Convergent genes shape budding yeast pericentromeres

The 3D architecture of the genome governs its maintenance, expression and transmission. The conserved ring-shaped cohesin complex organises the genome by topologically linking distant loci on either a single DNA molecule or, after DNA replication, on separate sister chromatids to provide the cohesion that resists the pulling forces of spindle microtubules during mitosis1,2. Cohesin is highly enriched in specialized chromosomal domains surrounding centromeres, called pericentromeres3-7. However, the structural organisation of pericentromeres and implications for chromosome segregation are unknown.
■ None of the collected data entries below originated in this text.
(* ===== verification/SdsText.v ===== *)
(** * Dynamic strings: text (sds.c)

    The functions of sds.c that read or build text on top of the blocks of
    Sds.v: splitting and joining, the quoted representation and its parser, the
    two formatters, the character maps.

    What they use of the blocks is the interface [StringOps]; its laws are
    [StringLaws], over a relation [rep] between a string and its characters.
    The blocks are an instance ([block_ops], [block_laws]); lists of characters
    are another ([char_ops], [char_laws]), for the clients that do not look
    inside a string.

    Theorems: parsing the quoted representations of any byte strings, separated
    by spaces, gives these strings back; the parser returns on every line and
    never reads past its NUL; joining the parts of a split gives the string
    back, and no part contains the separator; [sdscatfmt] appends the formatted
    text. *)

From Stdlib Require Import String.
From S2P Require Import Prelude Util Sds.
Lemma words_ok fuel : forall bs crc, ok crc -> bytes_ok bs -> (length bs <= fuel)%nat ->
  exists pre post, bs = pre ++ post /\ words word load fuel bs (rep crc) = Some (post, rep (fold_left f pre crc)).
Proof using f_ok word_ok.
  induction fuel as [|fuel IH]; intros bs crc Hcrc Hbs Hfuel; cbn [words].
  - rewrite decide_False by zlia. by exists [], bs.
  - case_decide as H8; [|by exists [], bs]. assert (length (take 8 bs) = 8%nat) as Ht by (rewrite length_take; zlia).
    rewrite word_ok by (try done; by apply Forall_take). cbn [mbind option_bind].
    destruct (IH (drop 8 bs) (fold_left f (take 8 bs) crc)) as (pre & post & Hd & ->).
    + apply fold_ok; [done|by apply Forall_take].
    + by apply Forall_drop.
    + rewrite length_drop. zlia.
    + exists (take 8 bs ++ pre), post. rewrite <- app_assoc, <- Hd, take_drop, fold_left_app. done.
Qed.

Lemma remaining_ok bs : forall crc, ok crc -> bytes_ok bs ->
  remaining step bs (rep crc) = Some (rep (fold_left f bs crc)).
Proof using f_ok step_ok.
  induction bs as [|b bs IH]; intros crc Hcrc Hbs; [done|]. apply Forall_cons in Hbs as [Hb Hbs].
  cbn [remaining]. rewrite step_ok by done. cbn [mbind option_bind]. apply IH; [by apply f_ok|done].
Qed.

Lemma crcspeed_ok addr bs crc : ok crc -> bytes_ok bs ->
  crcspeed step word load addr bs (rep crc) = Some (rep (fold_left f bs crc)).
Proof using All.
  intros Hcrc Hbs. unfold crcspeed.
  destruct (until_aligned_ok bs addr crc Hcrc Hbs) as (pre & post & -> & ->). apply Forall_app in Hbs as [Hpre Hpost].
  cbn [mbind option_bind]. destruct (words_ok (length post) post (fold_left f pre crc)) as (pre' & post' & -> & ->);
    [by apply fold_ok|done|done|]. apply Forall_app in Hpost as [Hpre' Hpost'].
  cbn [mbind option_bind]. rewrite <- fold_left_app, remaining_ok by first [done|apply fold_ok; [done|by apply Forall_app]].
  by rewrite <- fold_left_app, app_assoc.
Qed.
End speed_ok.

Abbreviation ok64 := (fun c => 0 <= c < 2 ^ 64).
Here we report the 3D structure of budding yeast pericentromeres and establish the relationship between genome organisation and function. We find that convergent genes mark pericentromere borders and, together with core centromeres, define their structure and function by positioning cohesin. Centromeres load cohesin and convergent genes at pericentromere borders trap it. Each side of the pericentromere is organised into a looped conformation, with border convergent genes at the base. Microtubule attachment extends a single pericentromere loop, size-limited by convergent genes at its borders. Re-orienting genes at borders into a tandem configuration repositions cohesin, enlarges the pericentromere and impairs chromosome biorientation in mitosis. Thus, the linear arrangement of transcriptional units together with targeted cohesin loading at centromeres shapes pericentromeres into a structure competent for chromosome segregation during mitosis. Our results reveal the architecture of the chromosomal region within which kinetochores are embedded and the re-structuring caused by microtubule attachment. Furthermore, we establish a direct, causal relationship between 3D genome organization of a specific chromosomal domain and cellular function.